Lemma read_records_ok fuel ds junk j k :
  Forall entry_ok ds -> j <= k <= length ds -> k - j <= fuel ->
  read_records crc32 fuel (records ds ++ junk) (8 + RECORD_SIZE * j) (8 + RECORD_SIZE * k) = Ok (take (k - j) (drop j ds)).
Proof using Hcrc.
  intros Hd. revert j. induction fuel as [|fuel IH]; intros j Hjk Hf; cbn [read_records];
    (destruct (Nat.leb_spec (8 + RECORD_SIZE * k) (8 + RECORD_SIZE * j)) as [H|H]; [assert (k = j) as -> by (unfold RECORD_SIZE in H; lia); by rewrite Nat.sub_diag, take_0|]).
  - unfold RECORD_SIZE in H. lia.
  - assert (Hlt : j < k) by (unfold RECORD_SIZE in H; lia). set (m := Nat.min (k - j) 512).
    assert (Ec : Nat.min (8 + RECORD_SIZE * k - (8 + RECORD_SIZE * j)) (512 * RECORD_SIZE) = RECORD_SIZE * m) by (unfold m, RECORD_SIZE; lia). rewrite Ec.
    unfold read_exact_at. rewrite (proj2 (Nat.leb_le _ _)) by (rewrite length_app, audit_records_length by done; unfold m, RECORD_SIZE; lia). cbn [obind].
    rewrite records_range by (try done; unfold m; lia). replace (RECORD_SIZE * m / RECORD_SIZE) with m by (rewrite Nat.mul_comm, Nat.div_mul by (unfold RECORD_SIZE; lia); done).
    set (part := take m (drop j ds)). assert (Hp : Forall entry_ok part) by (by apply Forall_take, Forall_drop). assert (Hpl : length part = m) by (unfold part; rewrite length_take, length_drop; unfold m; lia).
    assert (Ep : omap_list (fun index => let* bytes := slice (concat (map record part)) (index * RECORD_SIZE) ((index + 1) * RECORD_SIZE) in intent_decode crc32 bytes) (seq 0 m) = Ok part).
    { clearbody part. rewrite (omap_list_ok _ (fun i => default {| ae_timestamp_ms := 0; ae_op := Memorize; ae_id_hash := []; ae_signature := []; ae_effect_id := None |} (part !! i))).
      - f_equal. apply list_eq. intros i. change (map ?f ?l) with (f <$> l). rewrite list_lookup_fmap. destruct (decide (i < m)) as [Hi|Hi]; [rewrite lookup_seq_lt by lia; cbn; destruct (lookup_lt_is_Some_2 part i ltac:(lia)) as [e He]; by rewrite He|].
        rewrite lookup_seq_ge, lookup_ge_None_2 by lia. done.
      - intros i Hi%elem_of_seq. destruct (lookup_lt_is_Some_2 part i ltac:(lia)) as [e He]. rewrite (record_slice part i e Hp He), He. cbn [obind default]. apply record_roundtrip. by eapply Forall_lookup_1. }
    rewrite Ep. cbn [obind]. replace (8 + RECORD_SIZE * j + RECORD_SIZE * m) with (8 + RECORD_SIZE * (j + m)) by lia. rewrite IH by (unfold m; lia). cbn [obind]. f_equal. unfold part.
    replace (drop (j + m) ds) with (drop m (drop j ds)) by (rewrite drop_drop; f_equal; lia). replace (k - j) with (m + (k - (j + m))) by (unfold m; lia). by rewrite take_take_drop.
Qed.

____

TRY IT » From the line holding "- intros i Hi%elem_of_seq." to the line holding "rewrite Ep. cbn", inclusive, restate each line above exactly as written.

RESULT OF THIS EXERCISE »
      - intros i Hi%elem_of_seq. destruct (lookup_lt_is_Some_2 part i ltac:(lia)) as [e He]. rewrite (record_slice part i e Hp He), He. cbn [obind default]. apply record_roundtrip. by eapply Forall_lookup_1. }
    rewrite Ep. cbn [obind]. replace (8 + RECORD_SIZE * j + RECORD_SIZE * m) with (8 + RECORD_SIZE * (j + m)) by lia. rewrite IH by (unfold m; lia). cbn [obind]. f_equal. unfold part.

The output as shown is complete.